__Activity__
Among the records below, which lines contain the string "NULL"? Report them.
Segment Start: Provided records
(* ===== verification/CString.v ===== *)
(** * C strings and numbers in text

    What the services use of [string.h], [stdlib.h] and [stdio.h], on arrays of
    bytes: a byte is a [Z] in [0 .. 255], a string in memory ends at a NUL byte.  Blocks of memory
    and copies between them fail outside their bounds. *)

From S2P Require Import Prelude.

(** The bytes of a literal, without the NUL. *)
Definition str (s : string) : list Z :=
  map (fun c => Z.of_N (Ascii.N_of_ascii c)) (String.list_ascii_of_string s).

(** The bytes up to the first NUL; [None] when there is no NUL. *)
Fixpoint until_nul (l : list Z) : option (list Z) :=
  match l with
  | [] => None
  | b :: l => if b =? 0 then Some [] else let! r := until_nul l in Some (b :: r)
  end.

(** The string at offset [p] of the array [a]. *)
Definition cstr (a : list Z) (p : Z) : option (list Z) :=
  assert! (0 <=? p) ;; until_nul (drop (Z.to_nat p) a).

(** [memcmp(p, lit, n) == 0] for a literal [lit], which has one more byte, its
    NUL; the comparison stops at the first difference and fails past the literal. *)
Fixpoint memcmp_eq (p lit : list Z) (n : nat) : option bool :=
  match n, p, lit with
  | O, _, _ => Some true
  | S n, b :: p, c :: lit => if b =? c then memcmp_eq p lit n else Some false
  | _, _, _ => None
  end.

Definition isspace (b : Z) : bool := (b =? 32) || ((9 <=? b) && (b <=? 13)).

Fixpoint skip_space (l : list Z) : list Z :=
  match l with
  | b :: r => if isspace b then skip_space r else l
  | [] => []
  end.

Definition digit_value (base b : Z) : option Z :=
  let d := if (48 <=? b) && (b <=? 57) then b - 48
           else if (97 <=? b) && (b <=? 122) then b - 87
           else if (65 <=? b) && (b <=? 90) then b - 55
           else base in
  if d <? base then Some d else None.

(** The value of the leading digits, their number, and what follows. *)
Fixpoint digits_value (base acc : Z) (n : nat) (l : list Z) : Z * nat * list Z :=
  match l with
  | b :: r =>
      match digit_value base b with
      | Some d => digits_value base (acc * base + d) (S n) r
      | None => (acc, n, l)
      end
  | [] => (acc, n, [])
  end.

Definition sign_of (l : list Z) : bool * list Z :=
  match l with
  | b :: r => if b =? 45 then (true, r) else if b =? 43 then (false, r) else (false, l)
  | [] => (false, l)
  end.

Definition LONG_MAX : Z := 2 ^ 63 - 1.
Definition LONG_MIN : Z := - 2 ^ 63.
Definition ULONG_MAX : Z := 2 ^ 64 - 1.

(** A decimal number with optional sign: the value, the number of digits, the rest. *)
Definition scan_decimal (l : list Z) : Z * nat * list Z :=
  let '(neg, l) := sign_of (skip_space l) in
  let '(v, n, r) := digits_value 10 0 0 l in
  ((if neg : bool then Z.max LONG_MIN (- v) else Z.min LONG_MAX v), n, r).

(** [strtol(s, NULL, 10)]. *)
Definition strtol10 (l : list Z) : Z := fst (fst (scan_decimal l)).

(** Whether digits after an optional [0x] prefix follow. *)
Definition has_0x (l : list Z) : bool :=
  match l with
  | z :: x :: h :: _ => (z =? 48) && ((x =? 120) || (x =? 88)) && bool_decide (is_Some (digit_value 16 h))
  | _ => false
  end.

(** [strtoul(s, NULL, 16)], with the optional [0x] prefix. *)
Definition strtoul16 (l : list Z) : Z :=
  let '(neg, l) := sign_of (skip_space l) in
  let l := if has_0x l then tail (tail l) else l in
  let '(v, _, _) := digits_value 16 0 0 l in
  if ULONG_MAX <? v then ULONG_MAX else if neg : bool then u64 (- v) else v.

(** The decimal digits of a number, [%d] and [%u]. *)
Fixpoint decimal_loop (fuel : nat) (z : Z) (acc : list Z) : list Z :=
  match fuel with
  | O => acc
  | S fuel =>
      let acc := (48 + z mod 10) :: acc in
      if z / 10 =? 0 then acc else decimal_loop fuel (z / 10) acc
  end.

Definition decimal (z : Z) : list Z :=
  if z <? 0 then 45 :: decimal_loop 20 (- z) [] else decimal_loop 20 z [].

(** [%s] of [scanf]: the leading non-space bytes and the rest. *)
Fixpoint scan_word (l : list Z) : list Z * list Z :=
  match l with
  | b :: r => if isspace b then ([], l) else let '(w, r) := scan_word r in (b :: w, r)
  | [] => ([], [])
  end.

(** [snprintf(buf, n, ...)]: at most [n - 1] bytes are stored. *)
Definition snprintf (n : nat) (text : list Z) : list Z := take (n - 1) text.

(** ** Blocks of memory *)

Definition byte (b : Z) : Prop := 0 <= b < 2 ^ 8.

(** [memcpy] of [n] bytes from [p + off]; reading past the block fails. *)
Definition memcpy (p : list Z) (off n : Z) : option (list Z) :=
  assert! (0 <=? off) && (0 <=? n) && (off + n <=? Z.of_nat (length p)) ;;
  Some (take (Z.to_nat n) (drop (Z.to_nat off) p)).

(** [skynet_malloc(n)]: the content is not specified, here zeros. *)
Definition malloc (n : Z) : list Z := replicate (Z.to_nat n) 0.

(** [memcpy(buf + off, data, length data)]. *)
Definition memcpy_at (buf : list Z) (off : Z) (data : list Z) : option (list Z) :=
  assert! (0 <=? off) && (off + Z.of_nat (length data) <=? Z.of_nat (length buf)) ;;
  Some (take (Z.to_nat off) buf ++ data ++ drop (Z.to_nat off + length data) buf).

Lemma memcpy_Some p off n : 0 <= off -> 0 <= n -> off + n <= Z.of_nat (length p) ->
  memcpy p off n = Some (take (Z.to_nat n) (drop (Z.to_nat off) p)).
Proof.
  intros. unfold memcpy. destruct (Z.leb_spec 0 off), (Z.leb_spec 0 n),
    (Z.leb_spec (off + n) (Z.of_nat (length p))); simpl; done || lia.
Qed.

Lemma memcpy_at_spec buf off data : 0 <= off -> off + Z.of_nat (length data) <= Z.of_nat (length buf) ->
  exists buf', memcpy_at buf off data = Some buf' /\ length buf' = length buf /\
    take (Z.to_nat off + length data) buf' = take (Z.to_nat off) buf ++ data.
Proof.
  intros. unfold memcpy_at. destruct (Z.leb_spec 0 off),
    (Z.leb_spec (off + Z.of_nat (length data)) (Z.of_nat (length buf))); simpl; try lia.
  eexists. split; [done|]. split.
  - rewrite !length_app, length_take, length_drop. lia.
  - rewrite app_assoc, take_app_le by (rewrite length_app, length_take; lia).
    apply take_ge. rewrite length_app, length_take. lia.
Qed.

Example strtol10_ex : strtol10 (str " -12x") = -12.
Proof. reflexivity. Qed.
Example strtoul16_ex : strtoul16 (str "0x1fz") = 31 /\ strtoul16 (str "ff") = 255 /\ strtoul16 (str "0xg") = 0.
Proof. repeat split. Qed.
Example decimal_ex : decimal (-120) = str "-120" /\ decimal 0 = str "0".
Proof. split; reflexivity. Qed.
Segment End: Provided records
__Response area__
(** [strtol(s, NULL, 10)]. *)
(** [strtoul(s, NULL, 16)], with the optional [0x] prefix. *)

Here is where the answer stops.